**Action item:** All lines holding the word "failed" are to be copied from the records beneath.

**Information:**
#[export] Instance window_flow_ctrl : FlowCtrlHooks WindowFlowCtrl := {
  can_send msg f := negb (cmd_counts_towards_windows (msg_cmd msg)) || (0 <? sw_window (wf_window f));
  about_to_send msg f :=
    if cmd_counts_towards_windows (msg_cmd msg)
    then w ← SendWindow_take (wf_window f); Ok (mkWindowFlow w) else Ok f;
  put_for_incoming_sendme := window_put_for_incoming_sendme;
  handle_incoming_xon _ _ := Err (CircProto "XON messages not allowed with window flow control");
  handle_incoming_xoff _ _ := Err (CircProto "XOFF messages not allowed with window flow control");
  maybe_send_xon _ _ _ := Err (CircProto "XON messages cannot be sent with window flow control");
  maybe_send_xoff _ _ := Err (CircProto "XOFF messages cannot be sent with window flow control") }.

(** *** XON and XOFF *)

Inductive XonXoffMsg : Type := SentXon (rate : XonKbpsEwma) | SentXoff.

Record XonXoffFlowCtrl : Type := mkXonXoff {
  xx_params : FlowCtrlParameters;
  xx_rate_limit : Z;
  xx_drain_requested : bool;
  last_sent_xon_xoff : option XonXoffMsg;
  xoff_limit : Z;
  sidechannel_mitigation : option SidechannelMitigation }.

Definition StreamRateLimit_MAX : Z := u64_max.
Definition StreamRateLimit_ZERO : Z := 0.

Definition XonXoffFlowCtrl_new (params : FlowCtrlParameters) (use_sidechannel_mitigations : bool) :
    XonXoffFlowCtrl :=
  mkXonXoff params StreamRateLimit_MAX false None
    (Z.max (cc_xoff_client params) (cc_xoff_exit params))
    (if use_sidechannel_mitigations then Some SidechannelMitigation_new else None).

Definition set_mitigation (s : option SidechannelMitigation) (f : XonXoffFlowCtrl) :
    XonXoffFlowCtrl :=
  mkXonXoff (xx_params f) (xx_rate_limit f) (xx_drain_requested f) (last_sent_xon_xoff f)
    (xoff_limit f) s.

Definition set_rate (rate : Z) (f : XonXoffFlowCtrl) : XonXoffFlowCtrl :=
  mkXonXoff (xx_params f) rate (xx_drain_requested f) (last_sent_xon_xoff f)
    (xoff_limit f) (sidechannel_mitigation f).

(** [notify] on the drain rate requester. *)
Definition set_drain_requested (b : bool) (f : XonXoffFlowCtrl) : XonXoffFlowCtrl :=
  mkXonXoff (xx_params f) (xx_rate_limit f) b (last_sent_xon_xoff f) (xoff_limit f)
    (sidechannel_mitigation f).

Definition set_last_sent (m : XonXoffMsg) (f : XonXoffFlowCtrl) : XonXoffFlowCtrl :=
  mkXonXoff (xx_params f) (xx_rate_limit f) (xx_drain_requested f) (Some m) (xoff_limit f)
    (sidechannel_mitigation f).

Definition last_was_xoff (f : XonXoffFlowCtrl) : bool :=
  match last_sent_xon_xoff f with Some SentXoff => true | _ => false end.

Definition xonxoff_about_to_send (msg : AnyRelayMsg) (f : XonXoffFlowCtrl) : XonXoffFlowCtrl :=
  match sidechannel_mitigation f, msg with
  | Some s, AData d =>
      set_mitigation (Some (sent_stream_data (Z.of_nat (length (dt_body d))) s)) f
  | _, _ => f
  end.

(** Bytes per second of an XON message. *)
Definition xon_rate_limit {E} (rate : XonKbpsEwma) : res E Z :=
  match rate with
  | Limited rate_kbps => x ← umul u64_max rate_kbps 1000; udiv x 8
  | Unlimited => Ok StreamRateLimit_MAX
  end.

(** Runs a check of the mitigations, if they are enabled. *)
Definition mitigate (check : SidechannelMitigation → res ProtoError SidechannelMitigation)
    (f : XonXoffFlowCtrl) : res ProtoError XonXoffFlowCtrl :=
  match sidechannel_mitigation f with
  | Some s => s ← check s; Ok (set_mitigation (Some s) f)
  | None => Ok f
  end.

Definition xonxoff_handle_incoming_xon (msg : UnparsedRelayMsg) (f : XonXoffFlowCtrl) :
    res ProtoError XonXoffFlowCtrl :=
  xon ← decode_as "failed to decode XON message" as_xon msg;
  if negb (xon_version xon =? 0) then Err (CircProto "Unrecognized XON version")
  else
    f ← mitigate (received_xon (xx_params f)) f;
    rate ← xon_rate_limit (xon_kbps_ewma xon);
    Ok (set_rate rate f).

Definition xonxoff_handle_incoming_xoff (msg : UnparsedRelayMsg) (f : XonXoffFlowCtrl) :
    res ProtoError XonXoffFlowCtrl :=
  xoff ← decode_as "failed to decode XOFF message" as_xoff msg;
  if negb (xoff_version xoff =? 0) then Err (CircProto "Unrecognized XOFF version")
  else
    f ← mitigate (received_xoff (xx_params f)) f;
    Ok (set_rate StreamRateLimit_ZERO f).

Definition xonxoff_maybe_send_xon (rate : XonKbpsEwma) (buffer_len : Z) (f : XonXoffFlowCtrl) :
    res ProtoError (XonXoffFlowCtrl * option Xon) :=
  limit ← xoff_as_bytes (xoff_limit f);
  if limit <? buffer_len then
    _ ← debug_assert (last_was_xoff f);
    Ok (set_drain_requested true f, None)
  else Ok (set_last_sent (SentXon rate) f, Some (mkXon 0 rate)).

Definition xonxoff_maybe_send_xoff (buffer_len : Z) (f : XonXoffFlowCtrl) :
    res ProtoError (XonXoffFlowCtrl * option Xoff) :=
  if last_was_xoff f then Ok (f, None)
  else
    limit ← xoff_as_bytes (xoff_limit f);
    if buffer_len <=? limit then Ok (f, None)
    else Ok (set_drain_requested true (set_last_sent SentXoff f), Some (mkXoff 0)).

#[export] Instance xonxoff_flow_ctrl : FlowCtrlHooks XonXoffFlowCtrl := {
  can_send _ _ := true;
  about_to_send msg f := Ok (xonxoff_about_to_send msg f);
  put_for_incoming_sendme _ _ :=
    Err (CircProto "Stream level SENDME not allowed due to congestion control");
  handle_incoming_xon := xonxoff_handle_incoming_xon;
  handle_incoming_xoff := xonxoff_handle_incoming_xoff;
  maybe_send_xon := xonxoff_maybe_send_xon;
  maybe_send_xoff := xonxoff_maybe_send_xoff }.

(** *** Either of the two *)

Inductive StreamFlowCtrl : Type :=
| WindowBased (f : WindowFlowCtrl)
| XonXoffBased (f : XonXoffFlowCtrl).

Definition new_window (window : SendWindow StreamParams) : StreamFlowCtrl :=
  WindowBased (mkWindowFlow window).
Definition new_xon_xoff (params : FlowCtrlParameters) (use_sidechannel_mitigations : bool) :
    StreamFlowCtrl :=
  XonXoffBased (XonXoffFlowCtrl_new params use_sidechannel_mitigations).

(** Forwards an update to the variant. *)
Definition dispatch (w : WindowFlowCtrl → res ProtoError WindowFlowCtrl)
    (x : XonXoffFlowCtrl → res ProtoError XonXoffFlowCtrl) (f : StreamFlowCtrl) :
    res ProtoError StreamFlowCtrl :=
  match f with
  | WindowBased f => f ← w f; Ok (WindowBased f)
  | XonXoffBased f => f ← x f; Ok (XonXoffBased f)
  end.

Definition dispatch_out {B} (w : WindowFlowCtrl → res ProtoError (WindowFlowCtrl * B))
    (x : XonXoffFlowCtrl → res ProtoError (XonXoffFlowCtrl * B)) (f : StreamFlowCtrl) :
    res ProtoError (StreamFlowCtrl * B) :=
  match f with
  | WindowBased f => '(f, o) ← w f; Ok (WindowBased f, o)
  | XonXoffBased f => '(f, o) ← x f; Ok (XonXoffBased f, o)
  end.

#[export] Instance stream_flow_ctrl : FlowCtrlHooks StreamFlowCtrl := {
  can_send msg f := match f with WindowBased f => can_send msg f | XonXoffBased f => can_send msg f end;
  about_to_send msg := dispatch (about_to_send msg) (about_to_send msg);
  put_for_incoming_sendme msg := dispatch (put_for_incoming_sendme msg) (put_for_incoming_sendme msg);
  handle_incoming_xon msg := dispatch (handle_incoming_xon msg) (handle_incoming_xon msg);
  handle_incoming_xoff msg := dispatch (handle_incoming_xoff msg) (handle_incoming_xoff msg);
  maybe_send_xon rate len := dispatch_out (maybe_send_xon rate len) (maybe_send_xon rate len);
  maybe_send_xoff len := dispatch_out (maybe_send_xoff len) (maybe_send_xoff len) }.

(** ** The receiving end of a stream

    The queue of received data, the reader and the reactor: data arrives and is followed by
    [maybe_send_xoff]; a read takes data off the queue and, when an update is pending and the
    reader finds its buffers empty, sends the reactor a drain rate; the reactor handles it with
    [maybe_send_xon], at a time when more data may have arrived. *)

Record RecvStream : Type := mkRecv {
  rs_flow : XonXoffFlowCtrl;
  rs_buffered : Z;
  pending_drain_rate_update : bool;
  rs_drain_updates : nat }.

Definition RecvStream_new (params : FlowCtrlParameters) (mitigations : bool) : RecvStream :=
  mkRecv (XonXoffFlowCtrl_new params mitigations) 0 false 0.

Inductive RecvEvent : Type :=
| RecvData (stream_data_len : Z)
| PollRead (taken : Z) (is_empty : bool)
| DrainRateUpdate.

Inductive FlowMsg : Type := MsgXon (m : Xon) | MsgXoff (m : Xoff).

(** [XonXoffReader::poll_read], where [taken] bytes leave the queue. *)
Definition poll_read (taken : Z) (is_empty : bool) (s : RecvStream) : res ProtoError RecvStream :=
  let pending := xx_drain_requested (rs_flow s) || pending_drain_rate_update s in
  let flow := set_drain_requested false (rs_flow s) in
  buffered ← usub (rs_buffered s) taken;
  if pending && is_empty
  then Ok (mkRecv flow buffered false (S (rs_drain_updates s)))
  else Ok (mkRecv flow buffered pending (rs_drain_updates s)).

Definition recv_event (ev : RecvEvent) (s : RecvStream) :
    res ProtoError (RecvStream * list FlowMsg) :=
  match ev with
  | RecvData n =>
      buffered ← uadd usize_max (rs_buffered s) n;
      '(f, o) ← maybe_send_xoff buffered (rs_flow s);
      Ok (mkRecv f buffered (pending_drain_rate_update s) (rs_drain_updates s),
          match o with Some m => [MsgXoff m] | None => [] end)
  | PollRead taken is_empty => s ← poll_read taken is_empty s; Ok (s, [])
  | DrainRateUpdate =>
      match rs_drain_updates s with
      | O => Ok (s, [])
      | S k =>
          '(f, o) ← maybe_send_xon Unlimited (rs_buffered s) (rs_flow s);
          Ok (mkRecv f (rs_buffered s) (pending_drain_rate_update s) k,
              match o with Some m => [MsgXon m] | None => [] end)
      end
  end.

Fixpoint recv_run (evs : list RecvEvent) (s : RecvStream) :
    res ProtoError (RecvStream * list FlowMsg) :=
  match evs with
  | [] => Ok (s, [])
  | ev :: evs =>
      '(s, out) ← recv_event ev s;
      '(s, out') ← recv_run evs s;
      Ok (s, out ++ out')
  end.

(** ** What the two ends guarantee *)

Definition flow_params_ok (p : FlowCtrlParameters) : Prop :=
  in_uint u32_max (cc_xoff_client p) ∧ in_uint u32_max (cc_xoff_exit p) ∧
  in_uint u32_max (cc_xon_rate p).

Lemma xoff_as_bytes_ok {E} cells :
  in_uint u32_max cells → xoff_as_bytes (E:=E) cells = Ok (cells * 488).
Proof.
  unfold in_uint. intros [? ?]. unfold xoff_as_bytes, as_bytes. apply umul_ok.
  change (Z.of_nat PAYLOAD_MAX_SIZE_ALL) with 488. unfold u32_max, u64_max in *. lia.
Qed.

Lemma xon_as_bytes_ok {E} cells :
  in_uint u32_max cells → xon_as_bytes (E:=E) cells = Ok (cells * 498).
Proof.
  unfold in_uint. intros [? ?]. unfold xon_as_bytes, as_bytes. apply umul_ok.
  change (Z.of_nat PAYLOAD_MAX_SIZE_ANY) with 498. unfold u32_max, u64_max in *. lia.
Qed.

#[local] Opaque xoff_as_bytes xon_as_bytes.

(** *** Receiving *)

(** The data of each message fits the queue's counter, and a read takes what is there. *)
Fixpoint recv_valid (evs : list RecvEvent) (buffered : Z) : Prop :=
  match evs with
  | [] => True
  | RecvData n :: evs => 0 ≤ n ∧ buffered + n ≤ usize_max ∧ recv_valid evs (buffered + n)
  | PollRead taken _ :: evs => 0 ≤ taken ≤ buffered ∧ recv_valid evs (buffered - taken)
  | DrainRateUpdate :: evs => recv_valid evs buffered
  end.

(** The requests for a drain rate that are on their way: made, noticed by the reader, or answered. *)
Definition requests (s : RecvStream) : nat :=
  (if xx_drain_requested (rs_flow s) then 1 else 0) + (if pending_drain_rate_update s then 1 else 0) +
  rs_drain_updates s.

(** A full queue has been announced, and there is one request after an XOFF and none otherwise. *)
Definition recv_inv (s : RecvStream) : Prop :=
  in_uint u32_max (xoff_limit (rs_flow s)) ∧ 0 ≤ rs_buffered s ∧
  (xoff_limit (rs_flow s) * 488 < rs_buffered s → last_was_xoff (rs_flow s) = true) ∧
  requests s = (if last_was_xoff (rs_flow s) then 1 else 0)%nat.

(** XOFF and XON take turns. *)
Fixpoint alternates (last_xoff : bool) (out : list FlowMsg) : Prop :=
  match out with
  | [] => True
  | MsgXoff _ :: out => last_xoff = false ∧ alternates true out
  | MsgXon _ :: out => last_xoff = true ∧ alternates false out
  end.

(** Whether the last message is an XOFF. *)
Fixpoint ends_xoff (last_xoff : bool) (out : list FlowMsg) : bool :=
  match out with
  | [] => last_xoff
  | MsgXoff _ :: out => ends_xoff true out
  | MsgXon _ :: out => ends_xoff false out
  end.

Lemma alternates_app b l1 l2 :
  alternates b l1 → alternates (ends_xoff b l1) l2 → alternates b (l1 ++ l2).
Proof. revert b. induction l1 as [|[] l1 IH]; simpl; intros b; [done|intros []; auto..]. Qed.

Lemma ends_xoff_app b l1 l2 : ends_xoff b (l1 ++ l2) = ends_xoff (ends_xoff b l1) l2.
Proof. revert b. induction l1 as [|[]]; simpl; auto. Qed.

(** What one step, and so any number of steps, preserves. *)
Definition recv_step_ok (s : RecvStream) (r : res ProtoError (RecvStream * list FlowMsg)) : Prop :=
  ∃ s' out, r = Ok (s', out) ∧ recv_inv s' ∧ alternates (last_was_xoff (rs_flow s)) out ∧
    ends_xoff (last_was_xoff (rs_flow s)) out = last_was_xoff (rs_flow s').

**Solution for this exercise:**
  xon ← decode_as "failed to decode XON message" as_xon msg;
  xoff ← decode_as "failed to decode XOFF message" as_xoff msg;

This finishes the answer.